Mas, apesar do aviso da American Cancer Society, Hosang teve ainda mais sucesso do que antes: em dois anos de uso do sistema acelerado, Hosang conseguiu que o IRS aprovasse 56 novas instituições de caridade.
Zachary Weinsteigerdo grupo sem fins lucrativos Charity Navigator, disse que os analistas de seu grupo notaram o padrão nos dados do IRS – e disseram que se tornou quase cômico, como um único canalha enganando os mesmos guardas de fronteira com maus disfarces.
“Um cara chegando, com um monte de peças de fantasia de uma loja de um dólar”, disse Weinsteiger. “Ele continua cruzando a fronteira e todo mundo continua pensando que ele é uma pessoa diferente.”
Mas Weinsteiger disse que o sucesso de Hosang destacou um problema inquietante. Todo o sistema regulatório para instituições de caridade dos EUA depende do processo de verificação do IRS. Sua aprovação sinaliza para governos estaduais e potenciais doadores que uma instituição de caridade é legítima. Ele sinaliza para as plataformas de doação da Internet que vale a pena incluir uma instituição de caridade.
“Seria muito caro fazer verificações de antecedentes em todas as instituições de caridade que o IRS já aprovou”, já que existem 1,4 milhão delas, disse Ted Hart, executivo-chefe da Charities Aid Foundation America, uma das várias plataformas de doações on-line que permitiram doadores para dar aos grupos do Sr. Hosang depois de aprovados. Hosang roubou mais de US$ 3.000 por meio de sua plataforma, de acordo com a acusação em maio.

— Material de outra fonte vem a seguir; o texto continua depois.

(** What [NextResponse.json(payload, { status })] carries. *)
Record Response (number : Type) : Type := mkResponse {
  status : Z;
  payload : json number
}.
Arguments mkResponse {number} status payload.
Arguments status {number} r.
Arguments payload {number} r.

Section Route.
Context {number : Type} (number_truthy : number -> bool) `{Library}.
Local Open Scope js_scope.

(** [body.name], for a body that is not [null]: [None] is [undefined]. *)
Definition json_field (body : json number) (name : string)
  : option (json number) :=
  match body with
  | JsonObject fields => fields !! name
  | _ => None
  end.

(** Whether a value, or [undefined], is truthy. *)
Definition json_truthy (v : option (json number)) : bool :=
  match v with
  | None => false
  | Some JsonNull => false
  | Some (JsonBool b) => b
  | Some (JsonNumber n) => number_truthy n
  | Some (JsonString s) => truthy s
  | Some (JsonArray _) => true
  | Some (JsonObject _) => true
  end.

(** [NextResponse.json(payload)] *)
Definition respond (payload : json number) : Response number :=
  {| status := 200; payload := payload |}.

Definition handleGetSponsor : M (Response number) :=
  let! sponsorKey := getenv "LAZORKIT_SPONSOR_PRIVATE_KEY" in
  let demo :=
    let! demoSponsor := Keypair_generate in
    ret (respond
           (JsonObject
              {[ "sponsor" := JsonString (toBase58 (publicKey demoSponsor));
                 "isDemo" := JsonBool true ]})) in
  match sponsorKey with
  | Some key =>
      if truthy key && negb (String.eqb key sponsor_placeholder) then
        try_catch
          (let! secret := lift (bs58_decode key) in
           let! keypair := lift (Keypair_fromSecretKey secret) in
           ret (respond
                  (JsonObject
                     {[ "sponsor" :=
                          JsonString (toBase58 (publicKey keypair)) ]})))
          (fun error =>
             let! _ := console_error ["Invalid sponsor key"] in
             demo)
      else demo
  | None => demo
  end.

Definition handleValidateSession (body : json number) : Response number :=
  let credentialId := json_field body "credentialId" in
  let walletAddress := json_field body "walletAddress" in
  if negb (json_truthy credentialId) || negb (json_truthy walletAddress) then
    {| status := 400;
       payload := JsonObject {[ "valid" := JsonBool false;
                               "error" := JsonString "Missing credentials" ]} |}
  else
    respond (JsonObject
               (match walletAddress with
                | Some address =>
                    {[ "valid" := JsonBool true; "walletAddress" := address ]}
                | None => {[ "valid" := JsonBool true ]}
                end)).

(** The [TypeError] of destructuring [null]. *)
Definition TypeError_null : JsError :=
  {| err_name := "TypeError";
     err_message :=
       "Cannot destructure property 'action' of 'body' as it is null." |}.

(** [POST(request)], given what [request.json()] resolves to or throws. *)
Definition POST (parsed : result (json number)) : M (Response number) :=
  try_catch
    (let! body := lift parsed in
     let! action :=
       lift (match body with
             | JsonNull => Throw TypeError_null
             | _ => Ok (json_field body "action")
             end) in
     match action with
     | Some (JsonString name) =>
         if String.eqb name "get_sponsor" then handleGetSponsor
         else if String.eqb name "validate_session"
              then ret (handleValidateSession body)
              else ret {| status := 400;
                          payload :=
                            JsonObject
                              {[ "error" := JsonString "Invalid action" ]} |}
     | _ => ret {| status := 400;
                   payload :=
                     JsonObject
                       {[ "error" := JsonString "Invalid action" ]} |}
     end)
    (fun error =>
       let! _ := console_error ["API error:"; err_message error] in
       ret {| status := 500;
              payload :=
                JsonObject
                  {[ "error" := JsonString "Internal server error" ]} |}).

“Precisamos poder confiar nesta lista” de instituições de caridade aprovadas pelo IRS, disse Hart, ou os doadores serão enganados novamente.
Quando o processo acelerado foi criado, a agência disse que liberaria pessoal para examinar as organizações sem fins lucrativos existentes. Em vez disso, como o serviço a mão de obra diminuiuesses exames diminuíram 45% desde 2013, de acordo com dados do IRS.
Os reguladores estaduais de caridade têm pediu à Comissão Federal de Comércio proibir instituições de caridade de se passarem por grupos mais conhecidos. No Congresso, os deputados Betty McCollum, democrata de Minnesota, e Fred Upton, republicano de Michigan, apresentaram uma conta que descarta completamente o formulário “EZ” e o sistema de fast-track.
“Este formulário está causando danos”, disse Ben Kershaw do Setor Independente, uma associação sem fins lucrativos que apóia o projeto. “Isso precisa ser interrompido agora.”
Em Nova York, o advogado de Hosang disse que está em negociações com os promotores e “pretende fazer uma restituição total”.
“Ele não está em condições de ir para a cadeia”, disse El Ashmawy. “Ele está magoado com isso.”